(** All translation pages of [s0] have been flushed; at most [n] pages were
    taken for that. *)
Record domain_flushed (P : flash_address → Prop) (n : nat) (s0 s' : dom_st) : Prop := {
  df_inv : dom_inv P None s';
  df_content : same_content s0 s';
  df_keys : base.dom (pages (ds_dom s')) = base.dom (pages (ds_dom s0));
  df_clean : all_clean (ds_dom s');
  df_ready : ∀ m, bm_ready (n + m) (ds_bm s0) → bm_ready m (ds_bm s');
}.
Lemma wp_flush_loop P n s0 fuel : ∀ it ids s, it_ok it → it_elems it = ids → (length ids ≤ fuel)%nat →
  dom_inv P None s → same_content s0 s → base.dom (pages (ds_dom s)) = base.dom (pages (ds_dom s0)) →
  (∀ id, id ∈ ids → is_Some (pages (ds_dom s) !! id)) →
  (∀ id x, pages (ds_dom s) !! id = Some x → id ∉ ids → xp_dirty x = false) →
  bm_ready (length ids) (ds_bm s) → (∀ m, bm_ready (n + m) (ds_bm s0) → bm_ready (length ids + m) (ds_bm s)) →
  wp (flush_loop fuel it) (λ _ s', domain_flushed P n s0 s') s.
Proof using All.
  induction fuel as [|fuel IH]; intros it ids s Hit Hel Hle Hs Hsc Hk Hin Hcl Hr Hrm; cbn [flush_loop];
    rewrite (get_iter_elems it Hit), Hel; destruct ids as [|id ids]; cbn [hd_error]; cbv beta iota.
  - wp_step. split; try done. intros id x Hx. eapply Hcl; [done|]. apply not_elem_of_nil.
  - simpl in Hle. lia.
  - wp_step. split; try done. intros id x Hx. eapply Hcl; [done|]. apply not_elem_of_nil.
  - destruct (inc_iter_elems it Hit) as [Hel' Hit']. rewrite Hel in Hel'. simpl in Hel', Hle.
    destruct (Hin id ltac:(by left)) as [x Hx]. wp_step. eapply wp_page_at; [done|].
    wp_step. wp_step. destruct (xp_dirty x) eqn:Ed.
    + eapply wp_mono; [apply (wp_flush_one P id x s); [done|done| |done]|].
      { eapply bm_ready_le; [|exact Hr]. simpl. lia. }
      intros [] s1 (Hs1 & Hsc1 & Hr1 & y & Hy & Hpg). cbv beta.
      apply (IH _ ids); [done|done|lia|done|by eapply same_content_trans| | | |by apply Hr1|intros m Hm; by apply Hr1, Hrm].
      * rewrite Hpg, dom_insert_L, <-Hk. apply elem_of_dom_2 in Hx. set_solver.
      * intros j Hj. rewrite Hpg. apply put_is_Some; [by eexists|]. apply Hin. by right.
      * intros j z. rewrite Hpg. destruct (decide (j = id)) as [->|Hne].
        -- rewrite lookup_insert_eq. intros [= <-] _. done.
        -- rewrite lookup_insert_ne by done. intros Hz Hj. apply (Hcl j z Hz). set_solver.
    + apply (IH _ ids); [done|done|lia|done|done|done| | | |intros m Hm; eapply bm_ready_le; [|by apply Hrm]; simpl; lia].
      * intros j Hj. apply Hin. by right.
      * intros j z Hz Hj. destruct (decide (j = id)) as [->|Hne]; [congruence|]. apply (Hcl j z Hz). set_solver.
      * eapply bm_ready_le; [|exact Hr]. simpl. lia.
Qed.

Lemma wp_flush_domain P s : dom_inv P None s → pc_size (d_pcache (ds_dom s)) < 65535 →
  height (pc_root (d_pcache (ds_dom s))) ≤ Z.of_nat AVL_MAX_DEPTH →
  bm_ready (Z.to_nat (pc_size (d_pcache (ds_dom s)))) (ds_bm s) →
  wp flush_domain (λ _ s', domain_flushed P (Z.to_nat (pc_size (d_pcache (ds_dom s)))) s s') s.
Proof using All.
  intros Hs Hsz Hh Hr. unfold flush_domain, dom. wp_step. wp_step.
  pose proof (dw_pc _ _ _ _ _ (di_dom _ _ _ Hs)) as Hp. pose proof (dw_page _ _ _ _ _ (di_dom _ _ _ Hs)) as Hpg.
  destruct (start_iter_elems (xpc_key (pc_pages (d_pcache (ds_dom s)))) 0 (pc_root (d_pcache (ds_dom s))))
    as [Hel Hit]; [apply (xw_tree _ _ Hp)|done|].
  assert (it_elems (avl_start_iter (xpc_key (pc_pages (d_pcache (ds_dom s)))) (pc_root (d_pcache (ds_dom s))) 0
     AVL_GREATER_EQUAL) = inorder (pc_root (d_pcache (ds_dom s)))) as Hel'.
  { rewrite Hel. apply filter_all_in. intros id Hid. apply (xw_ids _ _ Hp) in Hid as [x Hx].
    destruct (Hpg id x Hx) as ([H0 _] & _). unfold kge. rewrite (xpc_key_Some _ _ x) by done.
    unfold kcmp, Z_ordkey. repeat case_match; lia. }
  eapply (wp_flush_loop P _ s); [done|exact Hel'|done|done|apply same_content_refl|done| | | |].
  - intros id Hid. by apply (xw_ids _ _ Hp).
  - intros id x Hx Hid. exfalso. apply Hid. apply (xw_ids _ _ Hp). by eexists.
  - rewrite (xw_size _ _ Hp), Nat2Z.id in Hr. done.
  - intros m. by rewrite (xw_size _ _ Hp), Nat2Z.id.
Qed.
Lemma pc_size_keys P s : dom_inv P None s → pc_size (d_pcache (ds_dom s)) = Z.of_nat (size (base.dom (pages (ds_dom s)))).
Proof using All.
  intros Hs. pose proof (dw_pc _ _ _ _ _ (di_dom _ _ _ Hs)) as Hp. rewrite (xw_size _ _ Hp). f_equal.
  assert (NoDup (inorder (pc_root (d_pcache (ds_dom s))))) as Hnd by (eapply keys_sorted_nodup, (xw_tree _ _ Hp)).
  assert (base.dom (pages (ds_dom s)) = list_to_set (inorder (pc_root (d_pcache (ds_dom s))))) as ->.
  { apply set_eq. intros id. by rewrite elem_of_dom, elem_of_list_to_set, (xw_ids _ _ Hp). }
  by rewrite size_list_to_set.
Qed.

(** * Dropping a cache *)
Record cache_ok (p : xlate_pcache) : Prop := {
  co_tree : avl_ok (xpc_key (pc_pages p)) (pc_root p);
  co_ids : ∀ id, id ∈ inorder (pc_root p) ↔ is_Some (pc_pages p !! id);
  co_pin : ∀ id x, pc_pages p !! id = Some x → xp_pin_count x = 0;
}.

EXERCISE PROMPT: Output only the lines from the line that contains "apply set_eq. intros" through the end of the entries, both included, exactly as they appear.

RESPONSE BELOW:
  { apply set_eq. intros id. by rewrite elem_of_dom, elem_of_list_to_set, (xw_ids _ _ Hp). }
  by rewrite size_list_to_set.
Qed.

(** * Dropping a cache *)
Record cache_ok (p : xlate_pcache) : Prop := {
  co_tree : avl_ok (xpc_key (pc_pages p)) (pc_root p);
  co_ids : ∀ id, id ∈ inorder (pc_root p) ↔ is_Some (pc_pages p !! id);
  co_pin : ∀ id x, pc_pages p !! id = Some x → xp_pin_count x = 0;
}.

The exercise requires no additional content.